(** * RAG Builder: the dashboard's data model, token storage, chat panel and
    forms, with the ingestion and retrieval core they talk to.

    The TypeScript sources are embedded shallowly: React state is a record
    threaded through the handlers, browser objects ([localStorage], the
    console) are explicit state, and JavaScript completions (normal return or
    a thrown value) are a small monad.  A JavaScript string is a Rocq
    string, one character for each of its code units; the builtins the code
    calls on strings ([String.prototype.trim], [Number]) are the fields of a
    class, so every theorem holds for whatever the engine computes. *)

From Stdlib Require Import Ascii String QArith Qcanon.
From stdpp Require Import base decidable option list strings gmap sorting.

Local Open Scope string_scope.
Local Open Scope list_scope.

(** ** JavaScript values used by the sources *)

(** A JavaScript number: the two infinities, NaN, or a finite double, which
    is a rational (kept canonical, so that [=] is numeric equality). *)
Inductive JsNumber : Type :=
| NaN
| PosInfinity
| NegInfinity
| Finite (q : Qc).

Global Instance JsNumber_eq_dec : EqDecision JsNumber.
Proof. solve_decision. Defined.

(** [Number.isInteger]. *)
Definition isInteger (n : JsNumber) : bool :=
  match n with
  | Finite q => bool_decide (Qden (this q) = 1%positive)
  | _ => false
  end.

(** [a < b] on numbers; any comparison with NaN is false. *)
Definition js_lt (a b : JsNumber) : bool :=
  match a, b with
  | NaN, _ | _, NaN => false
  | _, NegInfinity => false
  | NegInfinity, _ => true
  | PosInfinity, _ => false
  | Finite _, PosInfinity => true
  | Finite x, Finite y => bool_decide (x < y)%Qc
  end.

(** The integer a number denotes, if it denotes one. *)
Definition integer_value (n : JsNumber) : option Z :=
  match n with
  | Finite q => if bool_decide (Qden (this q) = 1%positive)
                then Some (Qnum (this q)) else None
  | _ => None
  end.

(** The builtins of the engine that the sources call on strings. *)
Class JsBuiltins : Type := {
  (** [String.prototype.trim] *)
  trim : string → string;
  (** [Number(value)] applied to a string, as [z.coerce.number()] does *)
  Number_ : string → JsNumber;
}.

(** Truthiness of a [string | null] value: [null] and [''] are falsy. *)
Definition truthy (v : option string) : bool :=
  match v with
  | Some s => negb (bool_decide (s = ""))
  | None => false
  end.

(** ** types.ts *)

Definition ISODateTimeString := string.

Inductive DocumentStatus : Type :=
| pending
| processing
| ready
| failed.

Global Instance DocumentStatus_eq_dec : EqDecision DocumentStatus.
Proof. solve_decision. Defined.

(** The string literal of each member of the union type. *)
Definition status_literal (s : DocumentStatus) : string :=
  match s with
  | pending => "pending"
  | processing => "processing"
  | ready => "ready"
  | failed => "failed"
  end.
(** One turn of the subscription loop on a page whose callbacks are all
    known: three new function objects, registered after the listeners the
    control already has. *)
Lemma subscribeStep_spec fns p r :
  closuresKnown p ->
  exists h p',
    eventHandlingFns.subscribeStep options (fns, p) r =
      (<[nameOf p r := h]> fns, p') /\
    freshHandles p h /\
    identity (blur h) < created p' /\
    controls p' = controls p /\
    world p' = world p /\
    (forall r',
       listenersOf p' r' =
       if Nat.eqb r' r
       then listenersOf p r ++ registrations (optionsFor options (nameOf p r)) h
       else listenersOf p r').
Proof.
  intros Hknown. unfold eventHandlingFns.subscribeStep, newClosure. simpl.
  set (o := optionsFor options (Dom.name (controls p r))).
  set (c := {| identity := created p; kind := ChangeHandler;
               capturedInput := r; capturedOptions := o |}).
  set (f := {| identity := S (created p); kind := FocusHandler;
               capturedInput := r; capturedOptions := o |}).
  set (b := {| identity := S (S (created p)); kind := BlurHandler;
               capturedInput := r; capturedOptions := o |}).
  set (p0 := {| controls := controls p; listeners := listeners p;
                created := S (S (S (created p))); world := world p |}).
  set (p1 := addEventListener r (selectedEventOf o) c p0).
  set (p2 := addEventListener r Events.focus f p1).
  set (p3 := addEventListener r Events.blur b p2).
  assert (H0 : forall r', listenersOf p0 r' = listenersOf p r') by done.
  assert (H1 : forall r', listenersOf p1 r' =
            if Nat.eqb r' r then listenersOf p r ++ [(selectedEventOf o, c)]
            else listenersOf p r').
  { intros r'. unfold p1. rewrite listenersOf_add, !H0; [done|].
    apply not_registered. intros l Hl. rewrite H0 in Hl.
    specialize (Hknown r l Hl). simpl. lia. }
  assert (H2 : forall r', listenersOf p2 r' =
            if Nat.eqb r' r
            then listenersOf p r ++ [(selectedEventOf o, c); (Events.focus, f)]
            else listenersOf p r').
  { intros r'. unfold p2. rewrite listenersOf_add, !H1.
    - rewrite Nat.eqb_refl. destruct (Nat.eqb r' r); [|done].
      by rewrite <- app_assoc.
    - apply not_registered. intros l Hl. rewrite H1, Nat.eqb_refl in Hl.
      apply in_app_iff in Hl as [Hl|[<-|[]]].
      + specialize (Hknown r l Hl). simpl. lia.
      + simpl. lia. }
  assert (H3 : forall r', listenersOf p3 r' =
            if Nat.eqb r' r
            then listenersOf p r ++
                 [(selectedEventOf o, c); (Events.focus, f); (Events.blur, b)]
            else listenersOf p r').
  { intros r'. unfold p3. rewrite listenersOf_add, !H2.
    - rewrite Nat.eqb_refl. destruct (Nat.eqb r' r); [|done].
      by rewrite <- app_assoc.
    - apply not_registered. intros l Hl. rewrite H2, Nat.eqb_refl in Hl.
      apply in_app_iff in Hl as [Hl|[<-|[<-|[]]]].
      + specialize (Hknown r l Hl). simpl. lia.
      + simpl. lia.
      + simpl. lia. }
  assert (Hsame : controls p3 = controls p /\ world p3 = world p /\
                  created p3 = S (S (S (created p)))).
  { unfold p3, p2, p1, addEventListener.
    repeat match goal with |- context [if ?x then _ else _] => destruct x end;
      done. }
  destruct Hsame as (Hc & Hw & Hcreated).
  exists {| change := c; focus := f; blur := b |}, p3.
  split; [done|]. split; [unfold freshHandles; simpl; lia|].
  split; [rewrite Hcreated; simpl; lia|]. by split_and!.
Qed.

Lemma subscribeStep_known fns p r :
  closuresKnown p ->
  closuresKnown (snd (eventHandlingFns.subscribeStep options (fns, p) r)) /\
  created p <= created (snd (eventHandlingFns.subscribeStep options (fns, p) r)).
Proof.
  intros Hknown.
  destruct (subscribeStep_spec fns p r Hknown)
    as (h & p' & -> & (Hc & Hf & Hb) & Hlast & _ & _ & Hls).
  simpl. split; [|lia]. intros r' l. rewrite Hls.
  destruct (Nat.eqb r' r).
  - intros [Hl|Hl]%in_app_iff.
    + specialize (Hknown r l Hl). lia.
    + unfold registrations in Hl. destruct Hl as [<-|[<-|[<-|[]]]]; simpl; lia.
  - intros Hl. specialize (Hknown r' l Hl). lia.
Qed.

Lemma subscribe_spec rs fns p :
  closuresKnown p ->
  NoDup (map (nameOf p) rs) ->
  controls (snd (fold_left (eventHandlingFns.subscribeStep options) rs (fns, p))) =
    controls p /\
  world (snd (fold_left (eventHandlingFns.subscribeStep options) rs (fns, p))) =
    world p /\
  (forall r, ~ In r rs ->
     listenersOf (snd (fold_left (eventHandlingFns.subscribeStep options) rs (fns, p))) r =
     listenersOf p r) /\
  (forall k, ~ In k (map (nameOf p) rs) ->
     fst (fold_left (eventHandlingFns.subscribeStep options) rs (fns, p)) !! k =
     fns !! k) /\
  (forall r, In r rs ->
     exists h,
       fst (fold_left (eventHandlingFns.subscribeStep options) rs (fns, p))
         !! nameOf p r = Some h /\
       listenersOf (snd (fold_left (eventHandlingFns.subscribeStep options) rs (fns, p))) r =
         listenersOf p r ++ registrations (optionsFor options (nameOf p r)) h /\
       freshHandles p h).
Proof.
  revert fns p. induction rs as [|r rs IH]; intros fns p Hknown Hnd.
  - by split_and!.
  - change (fold_left (eventHandlingFns.subscribeStep options) (r :: rs) (fns, p))
      with (fold_left (eventHandlingFns.subscribeStep options) rs
              (eventHandlingFns.subscribeStep options (fns, p) r)).
    simpl in Hnd. apply NoDup_cons in Hnd as [Hfresh Hnd].
    rewrite list_elem_of_In in Hfresh.
    destruct (subscribeStep_known fns p r Hknown) as [Hknown' Hcreated].
    destruct (subscribeStep_spec fns p r Hknown)
      as (h & p' & Hstep & Hh & _ & Hc & Hw & Hls).
    rewrite Hstep in *. simpl in Hknown', Hcreated.
    assert (Hnames : forall x, nameOf p' x = nameOf p x)
      by (intros x; unfold nameOf; by rewrite Hc).
    assert (Hmap : map (nameOf p') rs = map (nameOf p) rs)
      by (apply map_ext; intros x; apply Hnames).
    assert (Hr : ~ In r rs).
    { intros Hin. apply Hfresh. by apply in_map. }
    destruct (IH (<[nameOf p r := h]> fns) p' Hknown')
      as (Hc' & Hw' & Hout & Hkeys & Hin); [by rewrite Hmap|].
    split_and!.
    + by rewrite Hc'.
    + by rewrite Hw'.
    + intros r' Hr'. simpl in Hr'. rewrite Hout, Hls by tauto.
      destruct (Nat.eqb_spec r' r); [subst r'; tauto|done].
    + intros k Hk. simpl in Hk. rewrite Hkeys by (rewrite Hmap; tauto).
      apply lookup_insert_ne. intros Heq. apply Hk. by left.
    + intros r' [<-|Hr'].
      * exists h. rewrite Hkeys by (by rewrite Hmap).
        rewrite lookup_insert_eq, Hout, Hls, Nat.eqb_refl by done. done.
      * destruct (Hin r' Hr') as (h' & Hget & Hls' & Hc1 & Hc2 & Hc3).
        exists h'. rewrite <- Hnames. split; [done|]. split.
        -- rewrite Hls', Hls. destruct (Nat.eqb_spec r' r); [congruence|done].
        -- unfold freshHandles. split_and!; [lia|done|done].
Qed.

Lemma unsubscribe_spec rs fns q (before : nat -> list (string * Closure)) :
  NoDup rs ->
  (forall r, In r rs ->
     exists h,
       fns !! nameOf q r = Some h /\
       listenersOf q r =
         before r ++ registrations (optionsFor options (nameOf q r)) h /\
       (forall l, In l (before r) -> identity (snd l) < identity (change h)) /\
       identity (change h) < identity (focus h) /\
       identity (focus h) < identity (blur h)) ->
  exists q',
    eventHandlingFns.unsubscribeFromInputChanges rs fns options q = Return tt q' /\
    controls q' = controls q /\
    world q' = world q /\
    (forall r, In r rs -> listenersOf q' r = before r) /\
    (forall r, ~ In r rs -> listenersOf q' r = listenersOf q r).
Proof.
  revert q. induction rs as [|r rs IH]; intros q Hnd Hsub; simpl.
  - exists q. by split_and!.
  - apply NoDup_cons in Hnd as [Hr Hnd]. rewrite list_elem_of_In in Hr.
    destruct (Hsub r (or_introl eq_refl)) as (h & Hget & Hls & Hold & Hcf & Hfb).
    fold (nameOf q r). rewrite Hget.
    set (q1 := removeEventListener r Events.blur (blur h)
                 (removeEventListener r Events.focus (focus h)
                    (removeEventListener r
                       (selectedEventOf (optionsFor options (nameOf q r)))
                       (change h) q))).
    assert (Hq1 : forall r', listenersOf q1 r' =
              if Nat.eqb r' r then before r else listenersOf q r').
    { intros r'. unfold q1. rewrite !listenersOf_remove, !Nat.eqb_refl.
      destruct (Nat.eqb r' r); [|done].
      rewrite Hls. by apply remove_registrations. }
    destruct (IH q1 Hnd) as (q' & Hrun & Hc & Hw & Hin & Hout).
    { intros r' Hr'. destruct (Hsub r' (or_intror Hr')) as (h' & Hsub').
      exists h'. change (nameOf q1 r') with (nameOf q r'). rewrite Hq1.
      destruct (Nat.eqb_spec r' r); [congruence|done]. }
    exists q'. split; [exact Hrun|]. split; [by rewrite Hc|].
    split; [by rewrite Hw|]. split.
    + intros r' [<-|Hr']; [|by apply Hin].
      by rewrite Hout, Hq1, Nat.eqb_refl.
    + intros r' Hr'. simpl in Hr'. rewrite Hout, Hq1 by tauto.
      destruct (Nat.eqb_spec r' r); [subst r'; tauto|done].
Qed.

(** On controls with distinct names, unsubscribing with the handles and
    options of the subscription removes exactly the listeners that the
    subscription registered. *)
Lemma unsubscribe_after_subscribe p inputs :
  closuresKnown p ->
  NoDup (map (nameOf p) inputs) ->
  exists p2,
    eventHandlingFns.unsubscribeFromInputChanges inputs
      (fst (eventHandlingFns.subscribeToInputChanges inputs options p)) options
      (snd (eventHandlingFns.subscribeToInputChanges inputs options p)) =
      Return tt p2 /\
    controls p2 = controls p /\
    world p2 = world p /\
    forall r, listenersOf p2 r = listenersOf p r.
Proof.
  intros Hknown Hnd. unfold eventHandlingFns.subscribeToInputChanges.
  destruct (subscribe_spec inputs ∅ p Hknown Hnd)
    as (Hc & Hw & Hout & _ & Hin).
  set (res := fold_left (eventHandlingFns.subscribeStep options) inputs (∅, p)) in *.
  assert (Hnames : forall x, nameOf (snd res) x = nameOf p x)
    by (intros x; unfold nameOf; by rewrite Hc).
  destruct (unsubscribe_spec inputs (fst res) (snd res) (listenersOf p))
    as (p2 & Hrun & Hc2 & Hw2 & Hin2 & Hout2).
  { apply NoDup_ListNoDup. apply NoDup_ListNoDup in Hnd.
    by apply NoDup_map_inv in Hnd. }
  { intros r Hr. destruct (Hin r Hr) as (h & Hget & Hls & Hfresh & Hcf & Hfb).
    exists h. rewrite Hnames. split_and!; try done.
    intros l Hl. specialize (Hknown r l Hl). lia. }
  exists p2. split; [exact Hrun|]. split; [by rewrite Hc2|].
  split; [by rewrite Hw2|]. intros r.
  destruct (in_dec Nat.eq_dec r inputs) as [Hr|Hr].
  - by apply Hin2.
  - by rewrite Hout2, Hout.
Qed.

End SubscribeUnsubscribe.

(** A control without listeners is not affected by events. *)
Lemma dispatch_without_listeners validate p r type :
  listenersOf p r = [] -> world (dispatchEvent validate r type p) = world p.
Proof. intros Hnone. unfold dispatchEvent. simpl. by rewrite Hnone. Qed.

(** After subscribing controls with distinct names on a page without
    listeners and unsubscribing them, no event on any control changes the
    world any more. *)
Lemma unsubscribed_controls_are_inert validate options p inputs :
  (forall r, listenersOf p r = []) ->
  NoDup (map (nameOf p) inputs) ->
  exists p2,
    eventHandlingFns.unsubscribeFromInputChanges inputs
      (fst (eventHandlingFns.subscribeToInputChanges inputs options p)) options
      (snd (eventHandlingFns.subscribeToInputChanges inputs options p)) =
      Return tt p2 /\
    forall r type, world (dispatchEvent validate r type p2) = world p.
Proof.
  intros Hnone Hnd.
  destruct (unsubscribe_after_subscribe options p inputs)
    as (p2 & Hrun & _ & Hw & Hls); [|done|].
  { intros r l. by rewrite Hnone. }
  exists p2. split; [done|]. intros r type.
  rewrite dispatch_without_listeners; [done|]. by rewrite Hls.
Qed.

(** * Further properties *)

(** ** Forms with repeated names *)

Section RepeatedNames.
Import formDataFns.

Lemma createFormData_get_Some inputs k :
  In k (map Dom.name inputs) ->
  JsObject.get k (createFormData inputs) <> None.
Proof.
  induction inputs as [|cur inputs IH] using rev_ind; [done|].
  rewrite map_app, in_app_iff. simpl. intros Hin.
  rewrite createFormData_snoc, get_set.
  destruct (String.eqb_spec k (Dom.name cur)) as [->|Hne]; [done|].
  apply IH. destruct Hin as [|[|[]]]; [done|congruence].
Qed.

(** Controls added after do not change the entries of other names. *)
Lemma createFormData_app_other before later k :
  ~ In k (map Dom.name later) ->
  JsObject.get k (createFormData (before ++ later)) =
  JsObject.get k (createFormData before).
Proof.
  induction later as [|cur later IH] using rev_ind.
  - by rewrite app_nil_r.
  - rewrite map_app, in_app_iff. simpl. intros Hn.
    rewrite app_assoc, createFormData_snoc, get_set.
    destruct (String.eqb_spec k (Dom.name cur)) as [->|_]; [tauto|].
    apply IH. tauto.
Qed.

## YOUR INSTRUCTIONS
Gather every line from the listing above in which "before" appears, and copy those lines.

## OUTPUT FOR THIS EXERCISE
Lemma unsubscribe_spec rs fns q (before : nat -> list (string * Closure)) :
         before r ++ registrations (optionsFor options (nameOf q r)) h /\
       (forall l, In l (before r) -> identity (snd l) < identity (change h)) /\
    (forall r, In r rs -> listenersOf q' r = before r) /\
              if Nat.eqb r' r then before r else listenersOf q r').
Lemma createFormData_app_other before later k :
  JsObject.get k (createFormData (before ++ later)) =
  JsObject.get k (createFormData before).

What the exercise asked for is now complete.